Acórdão nº 163/20.9T8CSC.L1-7 de Tribunal da Relação de Lisboa, 19-12-2023

Data de Julgamento19 Dezembro 2023
Ano2023
Número Acordão163/20.9T8CSC.L1-7
ÓrgãoTribunal da Relação de Lisboa
Acordam os Juízes na 7ª Secção do Tribunal da Relação de Lisboa:

I- RELATÓRIO
A A intentou a presente ação de condenação, em processo declarativo comum, contra B, pedindo que fosse declarado que o R. deve proceder à prestação de informações e esclarecimentos quanto aos movimentos, despesas e valores discriminados na petição inicial e comprovar que os mesmos se destinaram ao pagamento de despesas comuns; e ainda que fosse condenado a prestar informações e esclarecimento quanto a esses movimentos e despesas, justificando e comprovando que os mesmos se destinam ao pagamento de despesas comuns; devendo ser condenado a restituir à A. os valores que não tenham sido despendidos para pagamento de despesas comuns daquela, acrescido de juros à taxa legal em vigor a contar da citação.
Para tanto alegou que o R. foi administrador do condomínio entre 2004 e 2014 e, embora estas fossem plurais, apenas ele exerceu tais funções, sendo assim o único que tinha acesso a movimentar a conta bancária do condomínio, sendo que as contas não eram por ele apresentadas de forma regular.
Mais alega que, após a cessação dessas funções pelo R., constatou-se que existiam movimentações bancárias desprovidas de suporte, ou que correspondiam a transferências para a conta daquele, ou a cheques debitados e emitidos sem indicação de motivo, encontrando-se por esclarecer movimentos realizados a débito no valor global de €50.847.50.
Invoca também que as contas apresentadas pelo R., e aprovadas pelo condomínio, não contêm qualquer esclarecimento ou justificação quanto às despesas subjacentes aos aludidos movimentos bancários, não tendo aquele prestado os esclarecimentos solicitados e tendo extraviado documentos respeitantes aos anos de 2011 a 2014.
O R. contestou arguindo a sua ilegitimidade passiva, a ilegitimidade da A., a caducidade do direito por ela exercido e advogou que, por ter exercido as suas funções pro bono, lhe era inexigível agora que prestasse contas, tanto mais que as contas foram aprovadas.
Explicitou a que se reportavam as questionadas despesas, indicando que as transferências realizadas para a sua conta visavam facilitar pagamentos a grandes superfícies de bens adquiridos para o condomínio e que entregou os dossiers relativos a 2014.
Concluiu pela improcedência do pedido.
A convite do tribunal, a A. respondeu às exceções aduzidas, concluindo pela sua improcedência.
Após, também a convite do tribunal, foi apresentada nova petição inicial em que a A. aperfeiçoou as indicações atinentes aos pressupostos da responsabilidade civil extracontratual, precisando que a conduta do R. levou ao adiamento da realização de obras necessárias ao condomínio.
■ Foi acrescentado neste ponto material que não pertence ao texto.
(** ** Raw reads *)

Lemma read_from_flash k a n : kok FB d k → 0 ≤ a → 0 ≤ n < 2 ^ 31 → a + n < base fc_num →
  ∃ k', kerSysReadFromFlash (s32 (FB + a)) n k = Done ((n, Some (bytes_at (mem k) a (Z.to_nat n))), k') ∧
    istep FB d k (mem k) k'.
Proof using F.
  intros H Ha Hn Hr. pose proof F as [HFB Hend _ _ _ _ _ _]. pose proof fc_num_range as Hnum.
  destruct (sec_find fc_size fc_num a) as (b & Hb & Hin); [|lia|lia|].
  { intros i Hi. by apply fc_size_pos. }
  assert (Ebk := k_get_blk FB d k b a H Hb Hin). rewrite Z.add_comm in Ebk.
  unfold kerSysReadFromFlash. rewrite !(s32_small (s32 (FB + a))) by (pose proof (s32_range (FB + a)); lia).
  mstep Ebk. assert (Em : flash (λ g, flash_get_memptr g (u16 b)) k = Done (u32 (FB + base b), k)).
  { unfold flash. rewrite (kk_dev _ _ k H). simpl. rewrite (blk_fits_u16 FB d) by done.
    rewrite fc_memptr by (done || apply H). by rewrite set_flash_id. }
  mstep Em. pose proof (base_range FB d b) as Hbr. pose proof fc_total_range as Htot.
  assert (Es : s32 (s32 (FB + a) - s32 (u32 (FB + base b))) = a - base b).
  { clear kmalloc. unfold s32, u32. change (2 ^ 32) with 4294967296 in *. change (2 ^ 31) with 2147483648 in *.
    clear -Hin Ha Hr Htot Hbr Hb Hn. Z.to_euclidean_division_equations; lia. }
  rewrite Es, (s32_small n) by lia.
  destruct (fc_read (k_flash k) b (a - base b) n) as (f & Ef & Hok & Hmem); [apply H|done|lia|lia|lia|].
  assert (Er : flash (λ g, flash_read_buf g (u16 b) (a - base b) n) k =
    Done ((FLASH_API_OK, Some (bytes_at (mem k) a (Z.to_nat n))), set_flash f k)).
  { unfold flash. rewrite (kk_dev _ _ k H). simpl. rewrite (blk_fits_u16 FB d) by done. rewrite Ef.
    do 5 f_equal. unfold bytes_at. apply map_ext. intros j. f_equal. lia. }
  mstep Er. eexists. split; [reflexivity|]. apply istep_kstep. by apply kstep_flash.
Qed.

(** The tag [getBootImageTagAndSeq] takes when both are valid. *)
Lemma boot_by_sequence k tag1 tag2 : kok FB d k → flash_nvram (fInfo k) = nvram_area →
  tag_of (mem k) NORMAL = Some tag1 → tag_of (mem k) SMALL = Some tag2 →
  seq_ok (Some tag1) → seq_ok (Some tag2) → seq_of (Some tag2) ≤ seq_of (Some tag1) →
  find_boot_partition (drop offsetof_szBootline (nvram_now k)) = Some BOOT_LATEST_IMAGE →
  ∃ k', getBootImageTagAndSeq mapped k = Done ((Some tag1, 1), k') ∧ istep FB d k (mem k) k'.
Proof using F.
  intros H Hnv E1 E2 O1 O2 Hle Hb. unfold getBootImageTagAndSeq.
  destruct (getTag_spec FB d mapped c m F k 1 NORMAL H ltac:(by left)) as (k1 & G1 & S1).
  destruct (getTag_spec FB d mapped c m F k1 2 SMALL (is_ok _ _ _ _ _ S1) ltac:(by right))
    as (k2 & G2 & S2).
  rewrite (tag_of_ext (mem k1) (mem k) SMALL) in G2 by (intros; apply (is_mem _ _ _ _ _ S1)).
  rewrite E1 in G1. rewrite E2 in G2.
  assert (S12 : istep FB d k (mem k) k2).
  { eapply istep_trans; [exact S1|]. eapply istep_ext; [|exact S2]. apply S1. }
  exists k2. split; [|done]. mstep G1. mstep G2.
  mstep (read_sequence tag1 k2 O1). mstep (read_sequence tag2 k2 O2).
  assert (Hnv2 : flash_nvram (fInfo k2) = nvram_area) by by rewrite (is_fInfo _ _ _ _ _ S12).
  destruct (nvram_start k2 (is_ok _ _ _ _ _ S12) Hnv2) as [En Eb]. mstep En. rewrite bind_gets, Eb.
  assert (Enow : nvram_now k2 = nvram_now k) by (apply bytes_at_ext; intros; apply (is_mem _ _ _ _ _ S12)).
  rewrite Enow, Hb. cbn [of_option]. rewrite bind_ret, Z.eqb_refl.
  destruct (Z.gtb_spec (seq_of (Some tag2)) (seq_of (Some tag1))); [lia|done].
Qed.

Lemma no_partition k i : i ≠ 1 → i ≠ 2 → kok FB d k → getTagFromPartition i k = Done (None, k).
Proof using F.
  intros H1 H2 H. unfold getTagFromPartition. mstep (k_memptr0 FB d mapped c m F k H).
  destruct (Z.eqb_spec i 1); [done|]. destruct (Z.eqb_spec i 2); done.
Qed.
Concluiu pela condenação do R. a pagar à A. a quantia de €71,746,09, acrescida de juros à taxa legal em vigor a contar da citação até integral pagamento.
O R. apresentou resposta, em que invocou que foram excedidos os limites do aperfeiçoamento e que ocorrera alteração da causa de pedir e do pedido, reiterando o que alegara na contestação, tendo invocada a prescrição do direito à indemnização. Mais invocou que a A. afirma inúmeras vezes que “D. EEI” é a sua mulher, o que sabe não ser verdade.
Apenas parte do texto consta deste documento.